Лев XIII не ответил. Он снова поднял на Пьера удивительные глаза, горевшие жгучим пламенем на алебастровом лике недвижного идола. И опять пристально взглянул на священника.

И вновь охваченный трепетом, Пьер глядел, как папа предстает перед ним во всем своем блеске и могуществе. Ему чудилось, будто он видит длинную вереницу пап, возникающую за спиной у Льва XIII: то были святые и гордецы, воины и аскеты, дипломаты и богословы — те, что облачались в доспехи, и те, что побеждали с крестом в руках или распоряжались империями, словно обыкновенными провинциями, которые господь бог вверил их попечению. И среди них выделялись Григорий Великий, завоеватель и зиждитель, и Сикст V, политик и дипломат, который первым предвидел победу папства над поверженными во прах монархиями. Какое множество всесильных князей церкви, самодержцев, наделенных могучим разумом и безграничной властью, стояло за спиной у этого бледного недвижного старца! Сколько в нем неисчерпаемой воли, упорства духа, жажды господства над миром! Вот она — история людского честолюбия, стремления подчинить народы гордыне одного, история величайшей силы, которая когда-либо завоевывала и подавляла людей, якобы во имя их собственного счастья!
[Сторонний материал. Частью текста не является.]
Definition encode_din_CurrentDemandResType_229 (m : din_CurrentDemandResType) : M exi_bitstream_t (ctl Z) :=
  if isUsed (EVSEMaximumVoltageLimit m) then
    exi_basetypes_encoder_nbit_uint 3 0;;
    PhysicalValueType.encode_din_PhysicalValueType (content (EVSEMaximumVoltageLimit m));;
    ret (Goto 230)
  else if isUsed (EVSEMaximumCurrentLimit m) then
    exi_basetypes_encoder_nbit_uint 3 1;;
    PhysicalValueType.encode_din_PhysicalValueType (content (EVSEMaximumCurrentLimit m));;
    ret (Goto 231)
  else if isUsed (EVSEMaximumPowerLimit m) then
    exi_basetypes_encoder_nbit_uint 3 2;;
    PhysicalValueType.encode_din_PhysicalValueType (content (EVSEMaximumPowerLimit m));;
    ret (Goto 3)
  else
    exi_basetypes_encoder_nbit_uint 3 3;; ret Done.

Definition encode_din_CurrentDemandResType_230 (m : din_CurrentDemandResType) : M exi_bitstream_t (ctl Z) :=
  if isUsed (EVSEMaximumCurrentLimit m) then
    exi_basetypes_encoder_nbit_uint 2 0;;
    PhysicalValueType.encode_din_PhysicalValueType (content (EVSEMaximumCurrentLimit m));;
    ret (Goto 231)
  else if isUsed (EVSEMaximumPowerLimit m) then
    exi_basetypes_encoder_nbit_uint 2 1;;
    PhysicalValueType.encode_din_PhysicalValueType (content (EVSEMaximumPowerLimit m));;
    ret (Goto 3)
  else
    exi_basetypes_encoder_nbit_uint 2 2;; ret Done.

Definition encode_din_CurrentDemandResType_231 (m : din_CurrentDemandResType) : M exi_bitstream_t (ctl Z) :=
  if isUsed (EVSEMaximumPowerLimit m) then
    exi_basetypes_encoder_nbit_uint 2 0;;
    PhysicalValueType.encode_din_PhysicalValueType (content (EVSEMaximumPowerLimit m));;
    ret (Goto 3)
  else
    exi_basetypes_encoder_nbit_uint 2 1;; ret Done.

Definition encode_din_CurrentDemandResType_3 (m : din_CurrentDemandResType) : M exi_bitstream_t (ctl Z) :=
  exi_basetypes_encoder_nbit_uint 1 0;; ret Done.

Definition encode_din_CurrentDemandResType_step (m : din_CurrentDemandResType) (grammar_id : Z) : M exi_bitstream_t (ctl Z) :=
  match grammar_id with
  | 222 => encode_din_CurrentDemandResType_222 m
  | 223 => encode_din_CurrentDemandResType_223 m
  | 224 => encode_din_CurrentDemandResType_224 m
  | 225 => encode_din_CurrentDemandResType_225 m
  | 226 => encode_din_CurrentDemandResType_226 m
  | 227 => encode_din_CurrentDemandResType_227 m
  | 228 => encode_din_CurrentDemandResType_228 m
  | 229 => encode_din_CurrentDemandResType_229 m
  | 230 => encode_din_CurrentDemandResType_230 m
  | 231 => encode_din_CurrentDemandResType_231 m
  | 3 => encode_din_CurrentDemandResType_3 m
  | _ => fail EXI_ERROR__UNKNOWN_GRAMMAR_ID
  end.

Definition encode_din_CurrentDemandResType (m : din_CurrentDemandResType) : M exi_bitstream_t unit :=
  run 12 (encode_din_CurrentDemandResType_step m) 222.

Definition decode_din_CurrentDemandResType_222 : M (exi_bitstream_t * din_CurrentDemandResType) (ctl Z) :=
  let! eventCode := event 1 in
  match eventCode with
  | 0 => at_field ResponseCode (put ResponseCode) (dec_nbit 5 id);; ret (Goto 223)
  | _ => fail EXI_ERROR__UNKNOWN_EVENT_CODE
  end.

Definition decode_din_CurrentDemandResType_223 : M (exi_bitstream_t * din_CurrentDemandResType) (ctl Z) :=
  let! eventCode := event 1 in
  match eventCode with
  | 0 => at_field DC_EVSEStatus (put DC_EVSEStatus) DC_EVSEStatusType.decode_din_DC_EVSEStatusType;; ret (Goto 224)
  | _ => fail EXI_ERROR__UNKNOWN_EVENT_CODE
  end.

Definition decode_din_CurrentDemandResType_224 : M (exi_bitstream_t * din_CurrentDemandResType) (ctl Z) :=
  let! eventCode := event 1 in
  match eventCode with
  | 0 => at_field EVSEPresentVoltage (put EVSEPresentVoltage) PhysicalValueType.decode_din_PhysicalValueType;; ret (Goto 225)
  | _ => fail EXI_ERROR__UNKNOWN_EVENT_CODE
  end.

Definition decode_din_CurrentDemandResType_225 : M (exi_bitstream_t * din_CurrentDemandResType) (ctl Z) :=
  let! eventCode := event 1 in
  match eventCode with
  | 0 => at_field EVSEPresentCurrent (put EVSEPresentCurrent) PhysicalValueType.decode_din_PhysicalValueType;; ret (Goto 226)
  | _ => fail EXI_ERROR__UNKNOWN_EVENT_CODE
  end.
(* ===== verification/DinSignature.v ===== *)
(** XML signatures in the messages of DIN 70121: src/lib/everest/cbv2g/lib/cbv2g/din/din_msgDef{Datatypes,Encoder,Decoder}.c. *)

From stdpp Require Import base list numbers.
From Stdlib Require Import ZArith Lia Bool.
From S2P Require Import Prelude.
From S2P Require Import ExiErrors.
From S2P Require Import Bitstream.
From S2P Require Import Basetypes.
From S2P Require Import BasetypesEncoder.
From S2P Require Import BasetypesDecoder.
From S2P Require Import TypesDecoder.
From S2P Require Import Elements.
From S2P Require Import Codec.
From S2P Require Import Fields.
From S2P Require Import Arrays.
From S2P Require Import Lenient.
From S2P Require Import StructTactics.
From S2P Require Import MessageSizes.

Local Open Scope Z_scope.
Local Open Scope c_scope.

(** ** TransformType *)

Module TransformType.

Record din_TransformType : Type := mk {
  Algorithm : chars_t;
  ANY : opt_t bytes_t;
  XPath : opt_t chars_t
}.

#[export] Instance fields : Struct din_TransformType := fun r =>
  mk (Algorithm r) (ANY r) (XPath r).

Definition init_din_TransformType (t : din_TransformType) : din_TransformType :=
  let t := put ANY (unused (ANY t)) t in
  let t := put XPath (unused (XPath t)) t in
  t.

Definition encode_din_TransformType_step (m : din_TransformType) (grammar_id : Z) : M exi_bitstream_t (ctl Z) :=
  match grammar_id with
  | 10 =>
    exi_basetypes_encoder_nbit_uint 1 0;;
    enc_text din_Algorithm_CHARACTER_SIZE (Algorithm m);;
    ret (Goto 11)
  | 11 =>
    if isUsed (XPath m) then
      exi_basetypes_encoder_nbit_uint 3 0;;
      enc_string din_XPath_CHARACTER_SIZE (content (XPath m));;
      ret (Goto 3)
    else if isUsed (ANY m) then
      exi_basetypes_encoder_nbit_uint 3 3;;
      enc_bytes din_anyType_BYTES_SIZE (content (ANY m));;
      ret (Goto 3)
    else
      exi_basetypes_encoder_nbit_uint 3 2;; ret Done
  | 3 =>
    exi_basetypes_encoder_nbit_uint 1 0;; ret Done
  | _ => fail EXI_ERROR__UNKNOWN_GRAMMAR_ID
  end.

Definition encode_din_TransformType (m : din_TransformType) : M exi_bitstream_t unit :=
  run 4 (encode_din_TransformType_step m) 10.

Definition decode_din_TransformType_10 : M (exi_bitstream_t * din_TransformType) (ctl Z) :=
  let! eventCode := event 1 in
  match eventCode with
  | 0 => at_field Algorithm (put Algorithm) (dec_text din_Algorithm_CHARACTER_SIZE);; ret (Goto 11)
  | _ => fail EXI_ERROR__UNKNOWN_EVENT_CODE
  end.

Definition decode_din_TransformType_11 : M (exi_bitstream_t * din_TransformType) (ctl Z) :=
  let! eventCode := event 3 in
  match eventCode with
  | 0 => at_field XPath (put XPath) (dec_optional (dec_string din_XPath_CHARACTER_SIZE));; ret (Goto 3)
  | 1 => fail EXI_ERROR__UNKNOWN_EVENT_FOR_DECODING
  | 2 => ret Done
  | 3 => at_field ANY (put ANY) (dec_optional (dec_bytes din_anyType_BYTES_SIZE));; ret (Goto 3)
  | _ => fail EXI_ERROR__UNKNOWN_EVENT_CODE
  end.

Definition decode_din_TransformType_3 : M (exi_bitstream_t * din_TransformType) (ctl Z) :=
  let! eventCode := event 1 in
  match eventCode with
  | 0 => ret Done
  | _ => fail EXI_ERROR__UNKNOWN_EVENT_CODE
  end.

Definition decode_din_TransformType_step (grammar_id : Z) : M (exi_bitstream_t * din_TransformType) (ctl Z) :=
  match grammar_id with
  | 10 => decode_din_TransformType_10
  | 11 => decode_din_TransformType_11
  | 3 => decode_din_TransformType_3
  | _ => fail EXI_ERROR__UNKNOWN_GRAMMAR_ID
  end.

Definition decode_din_TransformType : M (exi_bitstream_t * din_TransformType) unit :=
  assign init_din_TransformType;;
  run 4 decode_din_TransformType_step 10.

Definition Algorithm_codec : Codec chars_t := text_codec 65 ltac:(lia).
Definition XPath_codec : Codec chars_t := string_codec 65 ltac:(lia).
Definition ANY_codec : Codec bytes_t := bytes_codec 4 ltac:(lia).

Definition valid (m : din_TransformType) : Prop :=
  is_valid Algorithm_codec (Algorithm m) /\
  opt_valid ANY_codec (ANY m) /\
  opt_valid XPath_codec (XPath m) /\
  (used [isUsed (ANY m); isUsed (XPath m)] <= 1)%nat.

Definition shape (t : din_TransformType) : Prop :=
  is_shape Algorithm_codec (Algorithm t) /\
  opt_shape ANY_codec (ANY t) /\
  opt_shape XPath_codec (XPath t).

Definition agree (m t : din_TransformType) : Prop :=
  agrees Algorithm_codec (Algorithm m) (Algorithm t) /\
  opt_agree ANY_codec (ANY m) (ANY t) /\
  opt_agree XPath_codec (XPath m) (XPath t).

Definition ids : list Z := [10; 11; 3].

(** The object while state number [s] of [ids] is next. *)
Definition progress (m : din_TransformType) (s : nat) (t : din_TransformType) : Prop :=
  field Algorithm_codec (Algorithm m) (0 <? s)%nat (Algorithm t) /\
  opt_field ANY_codec (ANY m) (1 <? s)%nat (ANY t) /\
  opt_field XPath_codec (XPath m) (1 <? s)%nat (XPath t).

Lemma states_din_TransformType m : valid m ->
  Forall (fun g => True -> state_ok (encode_din_TransformType_step m) decode_din_TransformType_step ids (fun _ => True) (progress m) (agree m) g) ids.
Proof.
  intros Hm. split_hyps Hm. repeat apply Forall_cons_2; [..|apply Forall_nil_2]; intros Hr.
  - mandatory Algorithm_codec Algorithm (Algorithm m) 1 0.
  - case_used (XPath m). { choose (XPath m). optional XPath_codec XPath (XPath m) 3 0. }
    case_used (ANY m). { choose (ANY m). optional ANY_codec ANY (ANY m) 3 3. }
    state_done 3 2.
  - state_done 1 0.
Qed.

Lemma robust_din_TransformType : safe shape decode_din_TransformType (fun _ => shape).
Proof.
  apply (grammar_safe _ ids); [|by_elem|simpl; lia|by_copy].
  repeat apply Forall_cons_2; [..|apply Forall_nil_2]; safe_branches.
  all: first
    [ safe_mandatory_field Algorithm_codec Algorithm
    | safe_optional_field ANY_codec ANY
    | safe_optional_field XPath_codec XPath ].
Qed.

#[export] Program Instance codec : Codec din_TransformType := {|
  encode := encode_din_TransformType;
  decode := decode_din_TransformType;
  Codec.valid := valid;
  Codec.shape := shape;
  Codec.agree := agree
|}.
Next Obligation.
  intros m Hm. apply (grammar_wire _ _ ids _ (progress m) _ _ _ _ _ _ (states_din_TransformType m Hm)); [by_elem|exact I|simpl; lia..|by_copy].
Qed.
Next Obligation. apply robust_din_TransformType. Qed.

Definition zeroed : din_TransformType :=
  mk (zero_chars 65) (zero_opt (zero_bytes 4)) (zero_opt (zero_chars 65)).

Lemma zeroed_din_TransformType : is_shape codec zeroed.
Proof. change (shape zeroed). by_zeroed. Qed.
И даже теперь, когда земному владычеству святого престола пришел конец, как велика была духовная власть этого бледного тщедушного старца, при виде которого женщины падали в обморок, потрясенные грозной божественной силой, исходящей от него! За спиной у папы не только вставали века громкой славы, победоносного господства, но разверзалось небо, ослепительною тайной сиял потусторонний мир. У врат царства небесного стоял Лев XIII с ключами в руках, дабы впускать туда лишь достойных: древний символ, наконец-то освобожденный от пятнающего бремени царства земного, воскресал с новою силой.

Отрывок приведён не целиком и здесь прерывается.